Existing background-capable apps in iPhone 3.x paint a bar across the top of the screen that allows the user to return to that background app (such as a phone call, voice memo, or Nike+ session) when finished with their secondary foreground app. But that solution isn't going to scale to multiple apps all running at once.

Gizmodo speculates that the multitasking interface will look a lot like Exposé, a multi-window view that runs on the Mac desktop and other smartphones. ("iPhone 4.0 Firmware to Bring Multitasking This Summer?")

Michael Oh, president of Boston-based Apple reseller Tech Superpowers, told CRN that Apple needs multitasking to avoid the appearance of being left behind by competitors. ("Report: Apple To Add Multi-Tasking In iPhone 4.0")

"Apple doesn't really need multitasking for the iPhone to be competitive, but the perception is that competitors are going to be pushing multitasking as a feature," said Oh. "The time is about right for Apple to cave on this -- unless there is radically new hardware, the iPhone feels like it is losing ground and staying still," says Michael Oh.

I disagree. Apple doesn't market that way. It doesn't add features just because competitors have them. Apple will add multitasking to the iPhone when it thinks it's got multitasking right. If they were willing to go a long time without cut-and-paste, they won't cave on this issue.

CRN says:

Commenters on Macrumors.com greeted the rumors with lukewarm enthusiasm. "Never missed multitasking, and probably won't use it when it arrives," wrote one forum poster.

On the other hand, Rick Broida, writing at CNET.com, is "excited" about the possibility of multitasking. He says, "And it's about damn time!" ("Rumor: Multitasking coming to iPhone OS 4.0").

Me, I'm somewhere between that forum poster and Rick. I'm not thrilled to get multitasking. I love my iPhone even without it.

I'm not enthusiastic about running messaging apps in the background. People can already reach me through at least five channels on the iPhone: E-mail, text messaging, Twitter direct messages, Facebook messages, and of course by making a phone call. AIM, Google Talk, and Skype running in the background won't make my life better.

On the other hand, I can see the usefulness. Pandora and other streaming-audio apps could benefit a great deal from running in the background.

Likewise, apps that synchronize to content elsewhere, such as the Things task manager or Evernote note-taking software, would benefit from being able to do their synching in the background.

And it would be great to be able to use location-aware applications, such as turn-by-turn direction software and pedometer apps, while doing something else in the foreground.

But don't get too excited. TechCrunch makes a strong case that iPhone 4.0 isn't coming this summer, noting that developers need time to get ready. Apple released beta builds of major releases in March in the last two years, and we've seen no sign of a beta build this month. Moreover, last year Apple had a big announcement in March for the iPhone OS 3.0, and Apple hasn't sent out any invitations for that kind of announcement this month. "iPhone OS 4.0 Looms, But When Will We See It?").

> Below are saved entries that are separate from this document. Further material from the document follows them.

(** Everything that [onMount] sets up: the state manager, the three screens
    on one canvas (the one that the gameplay screen's record holds), and the
    browser's local storage. *)
Record t : Type := mk {
  app : App.t W;
  menuState : MenuState.t;
  pauseState : PauseState.t;
  localStorage : gmap string string
}.

Variable unsignedLong : float -> float.
Variable loaded : bool.

(** One call of [gameLoop], with what the renders write: the state read at
    the start of the call picks the screen that is updated and rendered.
    (The gameplay screen's [render] writes nothing, and is not reached when
    [enter] rejects.) *)
Definition gameLoop (now : string -> float) (page : t) : t :=
  let app' := App.gameLoop loaded now (app page) in
  let c := GameplayState.canvas (App.gameplayState app') in
  match StateManager.getCurrentState (App.stateManager (app page)) with
  | MENU => mk app' (MenuState.render c (menuState page)) (pauseState page) (localStorage page)
  | GAMEPLAY => mk app' (menuState page) (pauseState page) (localStorage page)
  | PAUSE => mk app' (menuState page) (PauseState.render c (pauseState page)) (localStorage page)
  end.

(** [onMount]: the three constructors in their order, each on the canvas as
    its predecessors left it, and then the first call of [gameLoop], which
    runs before [onMount] returns; [None] when no 2d context can be had. *)
Definition onMount (now : string -> float) (c : canvas.t) (w : W)
    (localStorage : gmap string string) : option t :=
  match MenuState.new c with
  | None => None
  | Some menuState =>
      match GameplayState.new unsignedLong c with
      | None => None
      | Some gameplayState =>
          match PauseState.new (GameplayState.canvas gameplayState) with
          | None => None
          | Some pauseState =>
              Some (gameLoop now
                      (mk (App.mk StateManager.new gameplayState w false)
                          menuState pauseState localStorage))
          end
      end
  end.

(** A click on the canvas: the menu's listener, registered first, then the
    pause screen's.  Neither is ever removed, neither looks at the current
    state. *)
Definition onClick (e : click.t) (page : t) : t :=
  let a := app page in
  let '(stateManager, w) :=
    MenuState.onClick e (menuState page) (App.stateManager a) (App.world a) in
  let '(stateManager, w, localStorage) :=
    PauseState.onClick e (pauseState page) stateManager w (localStorage page) in
  mk (App.mk stateManager (App.gameplayState a) w (App.frameRequested a))
     (menuState page) (pauseState page) localStorage.

(** What can happen to the page: an animation frame, a click on the canvas,
    a key going down or up, a resize of the window. *)
Inductive action : Type :=
| Frame (now : string -> float)
| Click (e : click.t)
| Pressed (code : string)
| Released (code : string)
| Resized (clientWidth : float).

(** The gameplay screen's listeners are the only ones for keys and
    resizes. *)
Definition onGameplay (f : GameplayState.t -> GameplayState.t) (page : t) : t :=
  mk (App.mk (App.stateManager (app page)) (f (App.gameplayState (app page)))
             (App.world (app page)) (App.frameRequested (app page)))
     (menuState page) (pauseState page) (localStorage page).

(** An animation frame runs the call of [gameLoop] that was requested, if one
    was. *)
Definition handle (a : action) (page : t) : t :=
  match a with
  | Frame now => if App.frameRequested (app page) then gameLoop now page else page
  | Click e => onClick e page
  | Pressed code => onGameplay (handle unsignedLong (KeyDown code)) page
  | Released code => onGameplay (handle unsignedLong (KeyUp code)) page
  | Resized clientWidth => onGameplay (handle unsignedLong (Resize clientWidth)) page
  end.

Definition run (actions : list action) (page : t) : t :=
  fold_left (fun page a => handle a page) actions page.

End WithWorld.
Arguments t : clear implicits.
End Page.

(** ** The page before the classes *)

(** [updatePlayer] of the first version of the page ([src/routes/+page.svelte]
    with the game in one closure), which moves with the arrow keys. *)
Definition updatePlayer (g : game.t) (p : player.t) : player.t :=
  let p :=
    if held (game.keys g) "ArrowLeft" then player.set_velocityX (- player.speed p) p
    else if held (game.keys g) "ArrowRight" then player.set_velocityX (player.speed p) p
    else player.set_velocityX (player.velocityX p * 0.8) p in
  let p :=
    if held (game.keys g) "Space" && player.onGround p
    then player.set_onGround false (player.set_velocityY (- player.jumpPower p) p)
    else p in
  let p :=
    if negb (player.onGround p)
    then player.set_velocityY (player.velocityY p + game.gravity g) p
    else p in
  let p := player.set_x (player.x p + player.velocityX p) p in
  let p := player.set_y (player.y p + player.velocityY p) p in
  let p :=
    if game.groundY g <=? player.y p + player.height p
    then player.set_onGround true
           (player.set_velocityY 0 (player.set_y (game.groundY g - player.height p) p))
    else p in
  if player.x p <? 0 then player.set_velocityX 0 (player.set_x 0 p)
  else if game.width g <? player.x p + player.width p
  then player.set_velocityX 0 (player.set_x (game.width g - player.width p) p)
  else p.

(** The arrow keys for A and D. *)
Definition arrowsForLetters (keys : KeysObject) : KeysObject :=
  <["ArrowLeft" := held keys "KeyA"]> (<["ArrowRight" := held keys "KeyD"]> keys).

(** ** The sprite loader *)

Module SpriteLoader.

(** An [Image] object: the [serial] tells the objects apart, [src] is the
    url it was given. *)
Record image : Set := mk_image { serial : nat; src : string }.

(** The loader's two maps; and, on the browser's side, the images whose load
    or error event is yet to come, each with the [id] that its two handlers
    hold, and the number of images made so far.  The promise of a load is
    named by the serial of its image. *)
Record t : Set := mk {
  cache : gmap string image;
  loading : gmap string nat;
  pending : gmap nat (string * image);
  images : nat
}.

Definition new : t := mk ∅ ∅ ∅ 0.

(** What [load] hands back: the cached image, or the promise of a fetch
    (one already under way, or the one just started). *)
Inductive handle : Set :=
| Cached (img : image)
| Promised (promise : nat).

(** [load(id, url)] up to its return: the promise's executor runs at once and
    sets the image's [src], which starts the fetch. *)
Definition load (id url : string) (this : t) : t * handle :=
  match cache this !! id with
  | Some img => (this, Cached img)
  | None =>
      match loading this !! id with
      | Some promise => (this, Promised promise)
      | None =>
          let img := mk_image (images this) url in
          (mk (cache this) (<[id := serial img]> (loading this))
              (<[serial img := (id, img)]> (pending this)) (S (images this)),
           Promised (serial img))
      end
  end.

(** The [onload] handler of the image with this serial, when its event
    comes (it comes at most once, for an image that is still pending). *)
Definition onload (n : nat) (this : t) : t :=
  match pending this !! n with
  | Some (id, img) =>
      mk (<[id := img]> (cache this)) (delete id (loading this))
         (delete n (pending this)) (images this)
  | None => this
  end.

(** Its [onerror] handler. *)
Definition onerror (n : nat) (this : t) : t :=
  match pending this !! n with
  | Some (id, img) =>
      mk (cache this) (delete id (loading this)) (delete n (pending this)) (images this)
  | None => this
  end.

(** [loadBatch(sprites)] up to its [await]: the loads, in order. *)
Fixpoint loadBatch (sprites : list (string * string)) (this : t) : t * list handle :=
  match sprites with
  | [] => (this, [])
  | (id, url) :: sprites =>
      let '(this, h) := load id url this in
      let '(this, hs) := loadBatch sprites this in
      (this, h :: hs)
  end.

(** [get(id)], [isLoaded(id)], [isLoading(id)]; [None] is [null]. *)
Definition get (id : string) (this : t) : option image := cache this !! id.

Definition isLoaded (id : string) (this : t) : bool := bool_decide (is_Some (cache this !! id)).

Definition isLoading (id : string) (this : t) : bool :=
  bool_decide (is_Some (loading this !! id)).

(** What can happen to a loader. *)
Inductive action : Set :=
| Load (id url : string)
| OnLoad (n : nat)
| OnError (n : nat).

Definition step (a : action) (this : t) : t :=
  match a with
  | Load id url => (load id url this).1
  | OnLoad n => onload n this
  | OnError n => onerror n this
  end.

Definition run (actions : list action) (this : t) : t :=
  fold_left (fun this a => step a this) actions this.

(** The loader's maps and the browser's pending images tell the same story:
    an id is loading exactly when one pending image is for it, no two pending
    images are for the same id, nothing is both cached and loading, and the
    serials in use are below the count. *)
Definition consistent (this : t) : Prop :=
  (forall id n, loading this !! id = Some n <->
                exists img, pending this !! n = Some (id, img))
  /\ (forall id, is_Some (cache this !! id) -> loading this !! id = None)
  /\ (forall n id img, pending this !! n = Some (id, img) ->
                       serial img = n /\ n < images this)%nat.

End SpriteLoader.

(** The batch of [initializeSprites]. *)
Definition placeholderBatch : list (string * string) :=
  [("player_idle", "https://picsum.photos/16/16");
   ("player_walk", "https://picsum.photos/64/16");
   ("enemy_basic", "https://picsum.photos/16/16");
   ("platform", "https://picsum.photos/32/16");
   ("background", "https://picsum.photos/64/64")].

(** ** Reading a page *)

Definition stateOf {W} (page : Page.t W) : GameState :=
  StateManager.getCurrentState (App.stateManager (Page.app page)).

Definition screenOf {W} (page : Page.t W) : GameplayState.t :=
  App.gameplayState (Page.app page).

Definition slotOf {W} (page : Page.t W) : option (GameState -> W -> W) :=
  StateManager.onStateChange (App.stateManager (Page.app page)).

(** Does a frame in Gameplay get to [update]?  It does when the screen has its
    sprites, and when it gets them now. *)
Definition entered (loaded : bool) (this : GameplayState.t) : bool :=
  match GameplayState.sprites this with Some _ => true | None => loaded end.

(** The screen with its sprites, as [update] finds it then. *)
Definition withSprites (this : GameplayState.t) : GameplayState.t :=
  match GameplayState.sprites this with
  | Some _ => this
  | None =>
      GameplayState.mk (GameplayState.canvas this) (GameplayState.game this)
        (GameplayState.player this) (Some initializeSprites)
  end.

Even AppleInsider, which originated the rumor, adds a note of skepticism, noting that multitasking has been falsely rumored several times in the last year.

On the other hand, the Apple tablet was falsely rumored many times, until it actually came true. And John Gruber, who blogs at Daring Fireball, says his hunch is that the AppleInsider report is right, and I think highly of Gruber's blogging. And, finally, it's inevitable that Apple will include multitasking in the iPhone -- when they think they have it right.